◆ PROBLEM TO SOLVE
Nothing outside the range below should be printed. Output exactly the lines from the line with "alignment of an" to the line with "Definition be_value (bs", both included.

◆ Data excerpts

(** * CTF: CCSDS secondary headers and the cFS time manager

    A shallow embedding of

    - [plugins/ccsds_plugin/cfe/ccsds_secondary_header.py]: the two
      [ctypes.BigEndianStructure] declarations shared by CCSDS V1 and V2, and
    - [plugins/cfs/cfs_time_manager.py]: the polling [wait] loop of
      [CfsTimeManager],

    followed by the properties established about them. *)

From Stdlib Require Import ZArith QArith Qround List String Bool Lia Lqa.
From Stdlib Require Import Strings.Byte.
Import ListNotations.

Local Open Scope Z_scope.

(* ===================================================================== *)
(** * The [ctypes] fragment the headers rely on *)
(* ===================================================================== *)

Module Ctypes.

(** The unsigned integer types that occur in the [_fields_] lists. *)
Inductive ctype : Type := c_uint8 | c_uint16 | c_uint32.

Definition sizeof (t : ctype) : nat :=
  match t with
  | c_uint8 => 1
  | c_uint16 => 2
  | c_uint32 => 4
  end.

(** A [_fields_] entry: attribute name and type. *)
Definition field : Type := (string * ctype)%type.

(** [_pack_ = n] caps the alignment of every field at [n]; the natural
    alignment of an unsigned integer is its size. *)
Definition alignment (pack : nat) (t : ctype) : nat := Nat.min pack (sizeof t).

Definition round_up (off align : nat) : nat :=
  match align with
  | O => off
  | _ => ((off + align - 1) / align * align)%nat
  end.

(** Offsets of the fields in declaration order, starting at [off]. *)
Fixpoint layout_from (pack off : nat) (fs : list field)
  : list (string * (nat * ctype)) :=
  match fs with
  | [] => []
  | (name, t) :: rest =>
      let o := round_up off (alignment pack t) in
      (name, (o, t)) :: layout_from pack (o + sizeof t)%nat rest
  end.

Definition layout (pack : nat) (fs : list field) := layout_from pack 0 fs.

Fixpoint end_offset (pack off : nat) (fs : list field) : nat :=
  match fs with
  | [] => off
  | (_, t) :: rest =>
      end_offset pack (round_up off (alignment pack t) + sizeof t)%nat rest
  end.

Definition struct_alignment (pack : nat) (fs : list field) : nat :=
  fold_right (fun f a => Nat.max (alignment pack (snd f)) a) 1%nat fs.

(** [ctypes.sizeof(cls)]: the end of the last field, rounded up to the
    alignment of the structure. *)
Definition struct_size (pack : nat) (fs : list field) : nat :=
  round_up (end_offset pack 0 fs) (struct_alignment pack fs).

Fixpoint find_field (name : string) (l : list (string * (nat * ctype)))
  : option (nat * ctype) :=
  match l with
  | [] => None
  | (n, d) :: rest => if String.eqb n name then Some d else find_field name rest
  end.

(** ** Bytes *)

Definition Z_of_byte (b : byte) : Z := Z.of_N (Byte.to_N b).

(** The low eight bits of an integer, as a byte. *)
Definition byte_of_Z (z : Z) : byte :=
  match Byte.of_N (Z.to_N (z mod 256)) with
  | Some b => b
  | None => x00
  end.

(** Big-endian store of the low [8 * n] bits of [v]: the most significant
    byte comes first.  Bits above the field width are dropped, which is the
    unchecked conversion [ctypes] applies to integer fields. *)
Fixpoint be_bytes (n : nat) (v : Z) : list byte :=
  match n with
  | O => []
  | S k => byte_of_Z (Z.shiftr v (8 * Z.of_nat k)) :: be_bytes k v
  end.

(** Big-endian load. *)
Definition be_value (bs : list byte) : Z :=
  fold_left (fun acc b => acc * 256 + Z_of_byte b) bs 0.

(** Overwrite [length bs] bytes of [buf] at offset [off]. *)
Definition splice (buf : list byte) (off : nat) (bs : list byte) : list byte :=
  (firstn off buf ++ bs ++ skipn (off + List.length bs) buf)%list.

(** ** Structure instances

    An instance of a [BigEndianStructure] subclass owns a buffer of
    [struct_size] bytes; attribute access reads and writes that buffer. *)

Section Structure.

Variable pack : nat.
Variable fields : list field.

Definition new_buffer : list byte := repeat x00 (struct_size pack fields).

Definition getattr (buf : list byte) (name : string) : Z :=
  match find_field name (layout pack fields) with
  | Some (off, t) => be_value (firstn (sizeof t) (skipn off buf))
  | None => 0
  end.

◆ RESPONSE
    alignment of an unsigned integer is its size. *)
Definition alignment (pack : nat) (t : ctype) : nat := Nat.min pack (sizeof t).

Definition round_up (off align : nat) : nat :=
  match align with
  | O => off
  | _ => ((off + align - 1) / align * align)%nat
  end.

(** Offsets of the fields in declaration order, starting at [off]. *)
Fixpoint layout_from (pack off : nat) (fs : list field)
  : list (string * (nat * ctype)) :=
  match fs with
  | [] => []
  | (name, t) :: rest =>
      let o := round_up off (alignment pack t) in
      (name, (o, t)) :: layout_from pack (o + sizeof t)%nat rest
  end.

Definition layout (pack : nat) (fs : list field) := layout_from pack 0 fs.

Fixpoint end_offset (pack off : nat) (fs : list field) : nat :=
  match fs with
  | [] => off
  | (_, t) :: rest =>
      end_offset pack (round_up off (alignment pack t) + sizeof t)%nat rest
  end.

Definition struct_alignment (pack : nat) (fs : list field) : nat :=
  fold_right (fun f a => Nat.max (alignment pack (snd f)) a) 1%nat fs.

(** [ctypes.sizeof(cls)]: the end of the last field, rounded up to the
    alignment of the structure. *)
Definition struct_size (pack : nat) (fs : list field) : nat :=
  round_up (end_offset pack 0 fs) (struct_alignment pack fs).

Fixpoint find_field (name : string) (l : list (string * (nat * ctype)))
  : option (nat * ctype) :=
  match l with
  | [] => None
  | (n, d) :: rest => if String.eqb n name then Some d else find_field name rest
  end.

(** ** Bytes *)

Definition Z_of_byte (b : byte) : Z := Z.of_N (Byte.to_N b).

(** The low eight bits of an integer, as a byte. *)
Definition byte_of_Z (z : Z) : byte :=
  match Byte.of_N (Z.to_N (z mod 256)) with
  | Some b => b
  | None => x00
  end.

(** Big-endian store of the low [8 * n] bits of [v]: the most significant
    byte comes first.  Bits above the field width are dropped, which is the
    unchecked conversion [ctypes] applies to integer fields. *)
Fixpoint be_bytes (n : nat) (v : Z) : list byte :=
  match n with
  | O => []
  | S k => byte_of_Z (Z.shiftr v (8 * Z.of_nat k)) :: be_bytes k v
  end.

(** Big-endian load. *)
Definition be_value (bs : list byte) : Z :=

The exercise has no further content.